Re: [RFC] Design proposal for upstream core-scheduling interface

From: Dhaval Giani
Date: Mon Aug 24 2020 - 16:32:00 EST


On Mon, Aug 24, 2020 at 4:32 AM Vineeth Pillai <vineethrp@xxxxxxxxx> wrote:
>
> > Let me know your thoughts and looking forward to a good LPC MC discussion!
> >
>
> Nice write up Joel, thanks for taking time to compile this with great detail!
>
> After going through the details of interface proposal using cgroup v2
> controllers,
> and based on our discussion offline, would like to note down this idea
> about a new
> pseudo filesystem interface for core scheduling. We could include
> this also for the
> API discussion during core scheduler MC.
>
> coreschedfs: pseudo filesystem interface for Core Scheduling
> ----------------------------------------------------------------------------------
>
> The basic requirement of core scheduling is simple - we need to group a set
> of tasks into a trust group that can share a core. So we don’t really
> need a nested
> hierarchy for the trust groups. Cgroups v2 follow a unified nested
> hierarchy model
> that causes a considerable confusion if the trusted tasks are in
> different levels of the
> hierarchy and we need to allow them to share the core. Cgroup v2's
> single hierarchy
> model makes it difficult to regroup tasks in different levels of
> nesting for core scheduling.
> As noted in this mail, we could use multi-file approach and other
> interfaces like prctl to
> overcome this limitation.
>
> The idea proposed here to overcome the above limitation is to come up with a new
> pseudo filesystem - “coreschedfs”. This filesystem is basically a flat
> filesystem with
> maximum nesting level of 1. That means, root directory can have
> sub-directories for
> sub-groups, but those sub-directories cannot have more sub-directories
> representing
> trust groups. Root directory is to represent the system wide trust
> group and sub-directories
> represent trusted groups. Each directory including the root directory
> has the following set
> of files/directories:
>
> - cookie_id: User exposed id for a cookie. This can be compared to a
> file descriptor.
> This could be used in programmatic API to join/leave a group
>
> - properties: This is an interface to specify how child tasks of this
> group should behave.
> Can be used for specifying future flag requirements as well.
> Current list of properties include:
> NEW_COOKIE_FOR_CHILD: All fork() for tasks in this group
> will result in
> creation of a new trust group
> SAME_COOKIE_FOR_CHILD: All fork() for tasks in this
> group will end up in
> this same group
> ROOT_COOKIE_FOR_CHILD: All fork() for tasks in this
> group goes to the root group
>
> - tasks: Lists the tasks in this group.

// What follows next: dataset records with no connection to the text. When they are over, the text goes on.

(* ===== verification/LinkedListSpec.v ===== *)
(** * The LRU's doubly linked list: refinement to a sequence

    [repr l xs]: the list [l] stands for the sequence [xs] of (index, value)
    pairs.  Each operation of [LinkedList.v] ids related to the operation on
    sequences it implements. *)

From stdpp Require Import base numbers sets option list.
From S2P Require Import Prelude LinkedList.
Local Open Scope Z_scope.

Section spec.
Context {K : Type} (default_k : K).
Implicit Types (ns : Nodes K) (l : LinkedList K) (xs : list (Z * K)) (ids : list Z).

(** ** Looking at the node store *)

Definition nx ns (i : Z) : option Z := next <$> nodes_index ns i.
Definition pv ns (i : Z) : option Z := prev <$> nodes_index ns i.
Definition dt ns (i : Z) : option K := data <$> nodes_index ns i.

Lemma nodes_update_Some i f ns n :
  nodes_index ns i = Some n -> exists ns', nodes_update i f ns = Some ns' /\
    length (data_nodes ns') = length (data_nodes ns) /\
    forall j, nodes_index ns' j = if decide (i = j) then Some (f n) else nodes_index ns j.
Proof.
  unfold nodes_index, nodes_update. intros Hn.
  destruct (Z.eqb_spec i HEAD) as [->|Hh].
  { eexists. split; [done|]. split; [done|]. intros j. simpl. injection Hn as ->.
    case_decide as Hj; [by subst j|]. by destruct (Z.eqb_spec j HEAD); [subst|]. }
  destruct (Z.eqb_spec i TAIL) as [->|Ht].
  { eexists. split; [done|]. split; [done|]. intros j. simpl. injection Hn as ->.
    case_decide as Hj; [by subst j|]. destruct (Z.eqb_spec j HEAD); [done|].
    by destruct (Z.eqb_spec j TAIL); [subst|]. }
  destruct (Z.ltb_spec i 0); [done|]. rewrite Hn. simpl. eexists. split; [done|].
  split; [simpl; by rewrite length_insert|].
  intros j. simpl. unfold HEAD, TAIL, OFFSET in *. case_decide as Hj.
  - subst j. destruct (Z.eqb_spec i 0); [done|]. destruct (Z.eqb_spec i 1); [done|].
    destruct (Z.ltb_spec i 0); [lia|]. apply list_lookup_insert_eq. by eapply lookup_lt_Some.
  - destruct (Z.eqb_spec j 0); [done|]. destruct (Z.eqb_spec j 1); [done|].
    destruct (Z.ltb_spec j 0); [done|]. apply list_lookup_insert_ne. lia.
Qed.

Main interface for adding
> removing tasks in a group
>
> - <pid>: A directory per task who is am member of this trust group.
> - <pid>/properties: This file is same as the parent properties file
> but this is to override
> the group setting.
>
> This pseudo filesystem can be mounted any where in the root
> filesystem, I propose the default
> to be in “/sys/kernel/coresched”
>
> When coresched is enabled, kernel internally creates the framework for
> this filesystem.
> The filesystem gets mounted to the default location and admin can
> change this if needed.
> All tasks by default are in the root group. The admin or programs can
> then create trusted
> groups on top of this filesystem.
>
> Hooks will be placed in fork() and exit() to make sure that the
> filesystem’s view of tasks is
> up-to-date with the system. Also, APIs manipulating core scheduling
> trusted groups should
> also make sure that the filesystem's view is updated.
>
> Note: The above idea is very similar to cgroups v1. Since there is no
> unified hierarchy
> in cgroup v1, most of the features of coreschedfs could be implemented
> as a cgroup v1
> controller. As no new v1 controllers are allowed, I feel the best
> alternative to have
> a simple API is to come up with a new filesystem - coreschedfs.
>
> The advantages of this approach is:
>
> - Detached from cgroup unified hierarchy and hence the very simple requirement
> of core scheduling can be easily materialized.
> - Admin can have fine-grained control of groups using shell and scripting
> - Can have programmatic access to this using existing APIs like mkdir,rmdir,
> write, read. Or can come up with new APIs using the cookie_id which can wrap
> t he above linux apis or use a new systemcall for core scheduling.
> - Fine grained permission control using linux filesystem permissions and ACLs
>
> Disadvantages are
> - yet another psuedo filesystem.
> - very similar to cgroup v1 and might be re-implementing features
> that are already
> provided by cgroups v1.
>
> Use Cases
> -----------------
>
> Usecase 1: Google cloud
> ---------------------------------
>
> Since we no longer depend on cgroup v2 hierarchies, there will not be
> any issue of
> nesting and sharing. The main daemon can create trusted groups in the
> fileystem and
> provide required permissions for the group. Then the init processes
> for each job can
> be added to respective groups for them to create children tasks as
> needed. Multiple
> jobs under the same customer which needs to share the core can be
> housed in one group.
>
>
> Usecase 2: Chrome browser
> ------------------------
>
> We start with one group for the first task and then set properties to
> NEW_COOKIE_FOR_CHILD.
>
> Usecase 3: chrome VMs
> ---------------------
>
> Similar to chrome browser, the VM task can make each vcpu on its own group.
>
> Usecase 4: Oracle use case
> --------------------------
> This is also similar to use case 1 with this interface. All tasks that need to
> be in the root group can be easily added by the admin.
>
> Use case 5: General virtualization
> ----------------------------------
>
> The requirement is each VM should be isolated. This can be easily done
> by creating a
> new group per VM
>
>
> Please have a look at the above proposal and let us know your
> thoughts. We shall include
> this also during the interface discussion at core scheduling MC.
>

I am inclined to say no to this. Yet another FS interface :-(. We are
just reinventing the wheel here. Let's try to stick within cgroupfs
first and see if we can make it work there.

Dhaval